Start of Data excerpts

(** * mela2mealie: the record mapper, the text normaliser, the set-up of the
      reference tables and the per-record orchestration of [mela2mealie.py],
      embedded in Rocq.

    Python values are modelled dynamically typed, as the script receives them
    from [json.loads]; a Python [str] is a list of Unicode code points.
    Functions that can raise return a sum whose left side is the exception.
    [uuid.uuid4] and the HTTP session are threaded as explicit state. *)

From Stdlib Require Import ZArith NArith List Bool Ascii String Lia ZifyBool.
From Stdlib Require Import Floats.SpecFloat.
From Stdlib Require Decimal DecimalN.
From stdpp Require Import base option list gmap.

Import ListNotations.
Set Warnings "-register-all".
Local Open Scope N_scope.
Local Open Scope list_scope.

(** ** Python strings *)

(** A code point. *)
Definition char : Type := N.

(** A Python [str]. *)
Definition str : Type := list char.

(** A source literal, written as a Rocq string. *)
Definition lit (s : string) : str :=
  List.map N_of_ascii (list_ascii_of_string s).

Definition is_ascii (c : char) : bool := c <? 128.

Definition all_ascii (s : str) : bool := forallb is_ascii s.

Definition ascii_upper_letter (c : char) : bool := (65 <=? c) && (c <=? 90).
Definition ascii_lower_letter (c : char) : bool := (97 <=? c) && (c <=? 122).
Definition ascii_digit (c : char) : bool := (48 <=? c) && (c <=? 57).

Definition ascii_lower (c : char) : char :=
  if ascii_upper_letter c then c + 32 else c.

Definition ascii_upper (c : char) : char :=
  if ascii_lower_letter c then c - 32 else c.

(** [str.isspace] of one code point, which is also the class [\s] of [re] on
    [str] patterns: the characters of bidirectional type WS, B or S and of
    category Zs. *)
Definition py_isspace (c : char) : bool :=
  ((9 <=? c) && (c <=? 13)) || ((28 <=? c) && (c <=? 32))
  || (c =? 133) || (c =? 160) || (c =? 5760)
  || ((8192 <=? c) && (c <=? 8202))
  || (c =? 8232) || (c =? 8233) || (c =? 8239) || (c =? 8287) || (c =? 12288).

(** ** Python values, as [json.loads] produces them and [json.dumps] takes
    them. A [dict] inside a value keeps its insertion order. *)
Inductive pyval : Type :=
  | PNone
  | PBool (b : bool)
  | PInt (z : Z)
  | PFloat (f : spec_float)
  | PStr (s : str)
  | PList (l : list pyval)
  | PDict (d : list (str * pyval)).

(** The exceptions the modelled code can raise. *)
Inductive PyErr : Type :=
  | AttributeError
  | TypeError
  | ValueError
  | OverflowError
  | KeyError
  | IndexError
  | RequestException.

(** Truth value of an object, as [if x:] and [not x] test it. *)
Definition truthy (v : pyval) : bool :=
  match v with
  | PNone => false
  | PBool b => b
  | PInt z => negb (z =? 0)%Z
  | PFloat f => match f with S754_zero _ => false | _ => true end
  | PStr s => match s with [] => false | _ => true end
  | PList l => match l with [] => false | _ => true end
  | PDict d => match d with [] => false | _ => true end
  end.

(** ** The parts of the Python runtime the script relies on and that are
    tables of the Unicode database or library code: they are parameters.
    What the runtime does on ASCII text is fixed below, not here. *)
Class Runtime : Type := {
  (** [unicodedata.normalize("NFKD", s)] for [s] with a non-ASCII character *)
  nfkd_u : str -> str;
  (** [s.lower()] and [s.upper()] for [s] with a non-ASCII character *)
  lower_u : str -> str;
  upper_u : str -> str;
  (** the decimal value of a non-ASCII code point of category Nd *)
  decimal_u : char -> option N;
  (** [str(v)] of a value that is not a [str] *)
  repr_u : pyval -> str;
  (** [dt.strftime("%Y-%m-%d")] and [dt.isoformat()] for
      [dt = datetime(2001, 1, 1, tzinfo=utc) + timedelta(seconds=v)], or the
      exception that the [timedelta] or the addition raises *)
  nsdate : pyval -> PyErr + (str * str);
  (** [base64.b64decode(v)]: the bytes, or nothing when it raises *)
  b64decode : pyval -> option (list N)
}.

Section Text.
Context {RT : Runtime}.

(** [unicodedata.normalize("NFKD", s)]: the identity on ASCII text. *)
Definition py_nfkd (s : str) : str :=
  if all_ascii s then s else nfkd_u s.

(** [s.lower()] *)
Definition py_lower (s : str) : str :=
  if all_ascii s then List.map ascii_lower s else lower_u s.

(** [s.upper()] *)
Definition py_upper (s : str) : str :=
  if all_ascii s then List.map ascii_upper s else upper_u s.

(** The decimal value of a code point matched by [\d]. *)
Definition decimal_value (c : char) : option N :=
  if is_ascii c then (if ascii_digit c then Some (c - 48) else None)
  else decimal_u c.

Definition py_isdecimal (c : char) : bool :=
  match decimal_value c with Some _ => true | None => false end.

End Text.

(** ** List helpers for the string methods *)

Fixpoint drop_while {A} (p : A -> bool) (l : list A) : list A :=
  match l with
  | [] => []
  | x :: l' => if p x then drop_while p l' else l
  end.

Fixpoint take_while {A} (p : A -> bool) (l : list A) : list A :=
  match l with
  | [] => []
  | x :: l' => if p x then x :: take_while p l' else []
  end.

(** [s.lstrip()], [s.rstrip()] and [s.strip()] with a character class. *)
Definition lstrip_with (p : char -> bool) (s : str) : str := drop_while p s.

Definition rstrip_with (p : char -> bool) (s : str) : str :=
  rev (drop_while p (rev s)).

Definition strip_with (p : char -> bool) (s : str) : str :=
  rstrip_with p (lstrip_with p s).

(** [s.strip()] *)
Definition py_strip (s : str) : str := strip_with py_isspace s.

End of Data excerpts

## [About this exercise]
Could you reproduce exactly the lines of the entries above, from the one with "Definition is_ascii (c" through the one with "if ascii_upper_letter c then c + 32 else c.", and nothing else?

## [Answer to this task]
Definition is_ascii (c : char) : bool := c <? 128.

Definition all_ascii (s : str) : bool := forallb is_ascii s.

Definition ascii_upper_letter (c : char) : bool := (65 <=? c) && (c <=? 90).
Definition ascii_lower_letter (c : char) : bool := (97 <=? c) && (c <=? 122).
Definition ascii_digit (c : char) : bool := (48 <=? c) && (c <=? 57).

Definition ascii_lower (c : char) : char :=
  if ascii_upper_letter c then c + 32 else c.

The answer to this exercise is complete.